--- START ---
(* ===== verification/WorkspaceEditSpec.v ===== *)
(** Properties of the texts of workspace edits: the edits of a file replace disjoint
    pieces at the places the server named, all at once. *)

From S2P Require Import Prelude PyDict PyFloat Utf8 PyText PyValue EditDiff EditDiffSpec Documents DocumentsSpec WorkspaceEdit.
From stdpp Require Import gmap.
Open Scope Z_scope.
Local Notation text := Utf8.text.

(** ** Offsets are within the text *)

Lemma concat_keep t : concat (split_lines_keep t) = t.
Proof.
  remember (length t) as n eqn:Hn. revert t Hn. induction n as [n IH] using lt_wf_ind. intros t ->.
  destruct t as [|c t]; [done|]. cbn [split_lines_keep].
  assert (concat (split_lines_keep t) = t) as Ht by (apply (IH (length t)); [cbn; lia|done]).
  destruct (is_line_break c).
  - destruct t as [|d t]; [done|]. destruct (_ && _); cbn [concat app]; [|by rewrite Ht].
    rewrite (IH (length t)); [done|cbn; lia|done].
  - destruct (split_lines_keep t) as [|l ls]; cbn in *; by rewrite <-Ht.
Qed.

Lemma rstrip_crlf_length t : (length (rstrip_crlf t) <= length t)%nat.
Proof.
  unfold rstrip_crlf. rewrite length_rev, <-(length_rev t). induction (rev t) as [|c l IH]; cbn; [done|].
  destruct (_ || _); cbn; lia.
Qed.

Lemma text_offset_bound t p i : text_offset_from_position t p = Ok i → (i <= length t)%nat.
Proof.
  unfold text_offset_from_position. cbv zeta. fold (lines_of t).
  destruct (p_line p <? 0); [done|]. destruct (lines_of t !! Z.to_nat (p_line p)) as [raw|] eqn:Hl; [|done].
  destruct (_index_from_units _ _ _) as [k|] eqn:Hk; cbn [mbind result_bind]; [|done]. intros [= <-].
  apply index_from_units_iff in Hk as [Hk _]. pose proof (rstrip_crlf_length raw).
  assert (concat (lines_of t) = t) as Hc.
  { unfold lines_of. rewrite concat_app, concat_keep. destruct (bool_decide _); cbn; apply app_nil_r. }
  assert (length t = length (concat (take (Z.to_nat (p_line p)) (lines_of t) ++ raw :: drop (S (Z.to_nat (p_line p))) (lines_of t))))
    as -> by by rewrite take_drop_middle, Hc.
  rewrite concat_app. cbn [concat]. rewrite !length_app. unfold line_start. lia.
Qed.

(** ** Edits of a text *)

Definition te_index (e : text_edit) : nat := e.1.2.

Definition to_match (e : text_edit) : match_entry :=
  {| me_edit_index := te_index e; me_match_index := te_start e; me_match_length := te_end e - te_start e;
     me_new_text := te_new e |}.

Lemma apply_edit_match t e : (te_start e <= te_end e)%nat → apply_edit t e = replace_match t (to_match e).
Proof.
  intros H. unfold apply_edit, replace_match, to_match. cbn.
  by replace (te_start e + (te_end e - te_start e))%nat with (te_end e) by lia.
Qed.

(** An edit that lies within the text. *)
Definition edit_ok (t : text) (e : text_edit) : Prop := (te_start e <= te_end e)%nat ∧ (te_end e <= length t)%nat.

(** The parts of an edit as the server sends it. *)
Definition names (raw : pv) (start finish : DocumentPosition) (new_text : text) : Prop :=
  ∃ d range, raw = PDict d ∧ field "newText" d = PStr new_text ∧ field "range" d = PDict range ∧
    _position (field "start" range) = Ok start ∧ _position (field "end" range) = Ok finish.

(** What the server asks for: the new text for the piece between two offsets. *)
Definition change : Type := nat * nat * text.

Definition sends (t : text) (enc : PositionEncoding) (raw : pv) (c : change) : Prop :=
  ∃ p q, names raw p q c.2 ∧ denotes t enc p c.1.1 ∧ denotes t enc q c.1.2 ∧ (c.1.1 <= c.1.2)%nat.

Definition disjoint (a b : nat * nat) : Prop := (a.2 <= b.1 ∨ b.2 <= a.1)%nat.

Definition pairwise_disjoint (cs : list change) : Prop :=
  ForallOrdPairs (λ a b, disjoint a.1 b.1) cs.

Definition numbered (i : nat) (c : change) : text_edit := (c.1.1, c.1.2, i, c.2).

(** The changes from left to right; those at one place in the order of the list. *)
Definition left_to_right (cs : list change) : list text_edit := py_sorted edit_leb (imap numbered cs).

(** The text between the edits. *)
Fixpoint gaps_between (p : nat) (t : text) (es : list text_edit) : list text :=
  match es with
  | [] => [drop p t]
  | e :: es => take (te_start e - p) (drop p t) :: gaps_between (te_end e) t es
  end.

(** All the changes at once: the text between them is kept, every piece replaced. *)
Definition replace_at_once (t : text) (cs : list change) : text :=
  weave (gaps_between 0 t (left_to_right cs)) (map te_new (left_to_right cs)).

Lemma wrapped_ok {A} (m : result document_error A) a : wrapped m = Ok a ↔ m = Ok a.
Proof. destruct m as [|[]]; cbn; split; intros [= ->]; done. Qed.

Lemma normalize_edit_iff t enc i raw e : plain_lines t = true →
  normalize_edit t enc i raw = Ok e ↔ ∃ c, sends t enc raw c ∧ e = numbered i c.
Proof.
  intros Ht. split.
  - unfold normalize_edit. destruct raw as [| | | | | |d]; try done.
    destruct (field "newText" d) as [| | | |new| |] eqn:Hnew; try done. destruct (field "range" d) as [| | | | | |range] eqn:Hrange; try done.
    destruct (_position (field "start" range)) as [p|] eqn:Hp; cbn [mbind result_bind]; [|done].
    destruct (_position (field "end" range)) as [q|] eqn:Hq; cbn [mbind result_bind]; [|done].
    destruct (wrapped (position_from_server t p enc)) as [p'|] eqn:Hp'; cbn [mbind result_bind]; [|done].
    destruct (wrapped (position_from_server t q enc)) as [q'|] eqn:Hq'; cbn [mbind result_bind]; [|done].
    destruct (wrapped (text_offset_from_position t p')) as [b|] eqn:Hb; cbn [mbind result_bind]; [|done].
    destruct (wrapped (text_offset_from_position t q')) as [f|] eqn:Hf; cbn [mbind result_bind]; [|done].
    apply wrapped_ok in Hp', Hq', Hb, Hf. destruct (Nat.ltb_spec f b); [done|]. intros [= <-].
    exists (b, f, new). split; [|done]. exists p, q. split; [by exists d, range|].
    split_and!; [| |done]; apply (position_offset_iff t enc); try done; rewrite ?Hp', ?Hq'; done.
  - intros (c & (p & q & (d & range & -> & Hnew & Hrange & Hp & Hq) & Hb & Hf & Hle) & ->).
    apply (position_offset_iff t enc) in Hb, Hf; [|done..].
    destruct (position_from_server t p enc) as [p'|] eqn:Hp'; cbn [mbind result_bind] in Hb; [|done].
    destruct (position_from_server t q enc) as [q'|] eqn:Hq'; cbn [mbind result_bind] in Hf; [|done].
    unfold normalize_edit. rewrite Hnew, Hrange, Hp. cbn [mbind result_bind]. rewrite Hq. cbn [mbind result_bind].
    rewrite Hp', Hq'. cbn [wrapped mbind result_bind]. rewrite Hb. cbn [wrapped mbind result_bind]. rewrite Hf.
    cbn [wrapped mbind result_bind]. destruct (Nat.ltb_spec c.1.2 c.1.1); [lia|]. done.
Qed.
--- END ---
## Activity
Only lines that contain the string "field" count; pick each one out of the records and copy it.

## Result
  ∃ d range, raw = PDict d ∧ field "newText" d = PStr new_text ∧ field "range" d = PDict range ∧
    _position (field "start" range) = Ok start ∧ _position (field "end" range) = Ok finish.
    destruct (field "newText" d) as [| | | |new| |] eqn:Hnew; try done. destruct (field "range" d) as [| | | | | |range] eqn:Hrange; try done.
    destruct (_position (field "start" range)) as [p|] eqn:Hp; cbn [mbind result_bind]; [|done].
    destruct (_position (field "end" range)) as [q|] eqn:Hq; cbn [mbind result_bind]; [|done].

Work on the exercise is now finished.